I added the italics toward the end to show why one of these appellants wins (sort of; he only gets a remand to the CAV for further analysis) and the other one loses. Ghameshlouy raised a waiver issue because the local prosecutor entered an appearance in the CAV proceedings and helped defend the case, so he gets the remand. Roberson loses because he “steadfastly, although incorrectly,” insisted that the Commonwealth was the actual prosecuting authority in his case.

If you know something about jurisdiction, you might recall the principle that subject matter jurisdiction cannot be waived. In that vein, the court today explores (in Ghameshlouy) the four components of such jurisdiction, and concludes that this isn’t among the nonwaivable species of that genus.

The court gets its first chance to address the provisions of the drug court program today, in Harris v. Commonwealth. Harris pleaded to possession of heroin and received a three-year prison term with 2½ years suspended. His conviction and sentence were deferred to give him a chance to participate in and complete a treatment program, with the promise that if he made it, the charges would be dropped. He eagerly entered the program.

Alas, someone just as eagerly booted him out. He was returned to the circuit court for sentencing, and now he’s staring hard at doing at least those six months. He asked the trial judge to consider the reasons why he was tossed from the program, alleging vaguely that he was doing quite well but was only kicked out because he had been “poking fun” at some of the staff in Internet postings. But by the time he found out about the whole thing, he had already been removed from the program. The issue on appeal is whether the trial-court judge should have at least considered his explanation before removing him.

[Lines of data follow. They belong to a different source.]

Lemma step_storage (e : Event) st st' (k : string) :
  storageKey st ≠ Some k →
  e ≠ StorageKeyChanges (Some k) →
  step e st = Some st' →
  storage st' !! k = storage st !! k ∧ storageKey st' ≠ Some k.
Proof.
  intros Hk He. destruct e as [c|ok|k'|i ok]; simpl.
  - intros ?; simplify_eq. destruct (call_storage c st k Hk) as [-> ->].
    done.
  - intros ?; simplify_eq.
    destruct (saveTimer_fires_frame ok st) as (_ & _ & -> & _).
    split; [|done]. unfold saveTimer_fires.
    destruct (saveTimer st); [|done]. simpl.
    destruct (storageKey st) as [key|] eqn:Hkey; [|done].
    unfold save_to. destruct ok; [|done]. simpl.
    apply lookup_insert_ne. congruence.
  - intros ?; simplify_eq. unfold storageKey_changes.
    case_decide as Hsame; [done|].
    destruct k' as [key|]; simpl; [|done]. split; [done|]. congruence.
  - unfold load_resolves. destruct (pendingLoads st !! i) as [key|].
    + destruct (loaded_conversations _) as [cs|]; simpl; [|done].
      by intros ?; simplify_eq.
    + by intros ?; simplify_eq.
Qed.

(** X9. The provider writes under the active storage key only: through
    any sequence of calls, timer firings, identity changes and load
    resolutions, the entry of the store under a key that is not active at
    the start and is not activated on the way stays as it was; with no
    active key at the start and no activation on the way the whole store
    stays as it was. *)
Theorem writes_only_under_active_key (es : list Event) st st' :
  run es st = Some st' →
  (∀ k, storageKey st ≠ Some k →
        Forall (λ e, e ≠ StorageKeyChanges (Some k)) es →
        storage st' !! k = storage st !! k) ∧
  (storageKey st = None →
   Forall (λ e, ∀ k, e ≠ StorageKeyChanges (Some k)) es →
   storage st' = storage st).
Proof.
  intros Hrun.
  assert (∀ k, storageKey st ≠ Some k →
               Forall (λ e, e ≠ StorageKeyChanges (Some k)) es →
               storage st' !! k = storage st !! k) as Hkeys.
  { intros k. revert st Hrun. induction es as [|e es IH]; intros st; simpl.
    - by intros ?; simplify_eq.
    - destruct (step e st) as [st1|] eqn:Hstep; [|done]. simpl.
      intros Hrun Hk Hes. apply Forall_cons in Hes as [He Hes].
      destruct (step_storage e st st1 k Hk He Hstep) as [<- Hk1].
      by apply IH. }
  split; [done|]. intros Hnone Hes. apply map_eq. intros k.
  apply Hkeys; [by rewrite Hnone|].
  eapply Forall_impl; [done|]. intros e He. apply He.
Qed.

Okay, here’s one you don’t see every day: The appellant unquestionably did not proffer into the record the evidence that he wanted to present, and the Supreme Court reverses anyway. The court finds that one does have a limited liberty interest in participation in a program like this (analogous to probation and parole). The trial court, by summarily removing Harris from the program with no advance notice, had given him no opportunity even to address the court on why, exactly, he was sent away. Thus, the court prevented the appellant from making a proper proffer. And when the Supreme Court finds that a trial court has effectively thwarted appellate review, it will grant relief. It does so here, sending the case back to give Harris “the opportunity to be heard regarding the propriety of the revocation of his liberty interest.”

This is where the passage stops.